The BugLady has been enjoying the recent “tropical” temperatures (in the high 40’s) and her thoughts have been turning to butterflies.  Someone asked her recently what butterflies might be aloft as spring approaches.  Along with the Mourning Cloaks https://uwm.edu/field-station/mourning-cloak-revisited/ and Anglewings https://uwm.edu/field-station/anglewings/ (Commas and Question Marks), which overwinter as adults and so are all set to go when the air warms, the first butterflies she sees are usually Eastern Tailed-Blues and Spring Azures, which, if the weather stays mild, could grace us by the end of March/beginning of April.  The following is a rerun of an episode from the spring of 2010 (with some new words and pictures).

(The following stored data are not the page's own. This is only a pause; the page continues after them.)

(** ** Priorities through the window *)

Lemma core_form_details (a b : app) :
  core a = core b -> db_file a = db_file b /\ form a = form b /\ details a = details b.
Proof. intros H. unfold core in H. injection H. intros. auto. Qed.

Lemma priorities_core (a b : app) :
  core a = core b -> priorities_in_range b -> priorities_in_range a.
Proof.
  intros H. apply core_form_details in H as (E1 & E2 & E3).
  unfold priorities_in_range. now rewrite E1, E2, E3.
Qed.

Lemma priority_of_menu_values (v : string) :
  In v priority_values ->
  priority_of_menu v = 1 \/ priority_of_menu v = 2 \/ priority_of_menu v = 3.
Proof. intros [<- | [<- | [<- | []]]]; cbv; auto. Qed.

Lemma priority_value_in (c : priority_choice) : In (priority_value c) priority_values.
Proof. destruct c; simpl; auto. Qed.

Lemma details_priority_label_values (t : row) :
  priority t = Int 1 \/ priority t = Int 2 \/ priority t = Int 3 ->
  In (details_priority_label t) priority_values.
Proof.
  unfold details_priority_label, int_or_2.
  intros [H | [H | H]]; rewrite H; cbv; auto.
Qed.

Lemma stored_task_In (k : Z) (a : app) (d : db) (t : row) :
  db_file a = Online d -> stored_task k a = Some t -> In t (rows d) /\ id t = k.
Proof.
  intros Hd. rewrite (stored_task_online _ _ _ Hd). unfold sql_select_id.
  intros H. apply find_some in H as [H1 H2]. split; [exact H1 | now apply Z.eqb_eq].
Qed.

Lemma select_priorities (k : Z) (a : app) :
  priorities_in_range a -> priorities_in_range (select k a).
Proof.
  intros ((d & Hd & Hp) & Hf & Hdt). unfold select.
  destruct (stored_task k a) as [t|] eqn:E; [|now repeat split; eauto].
  split; [exists d; split; assumption|]. split; [exact Hf|].
  cbn. apply details_priority_label_values, Hp.
  now destruct (stored_task_In _ _ _ _ Hd E).
Qed.

Lemma deselect_priorities (a : app) :
  priorities_in_range a -> priorities_in_range (deselect a).
Proof.
  intros (Hs & Hf & _). split; [exact Hs|]. split; [exact Hf|]. cbn. auto.
Qed.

Today’s episode considers three small, blue “look-alike” butterflies – the Spring Azure and the Summer Azure, often referred to as the Spring Spring Azure and the Summer Spring Azure, and the Eastern Tailed Blue.  The Spring Azures have long been considered to be one large and gloriously diverse species made up of several subspecies.  Now they’re thought by many to be a number of full species. For an explanation, see https://wisconsinbutterflies.org/butterfly/species/53-spring-azure.  Besides the Spring Azures, a number of other species of Blues/Azures occur in Wisconsin.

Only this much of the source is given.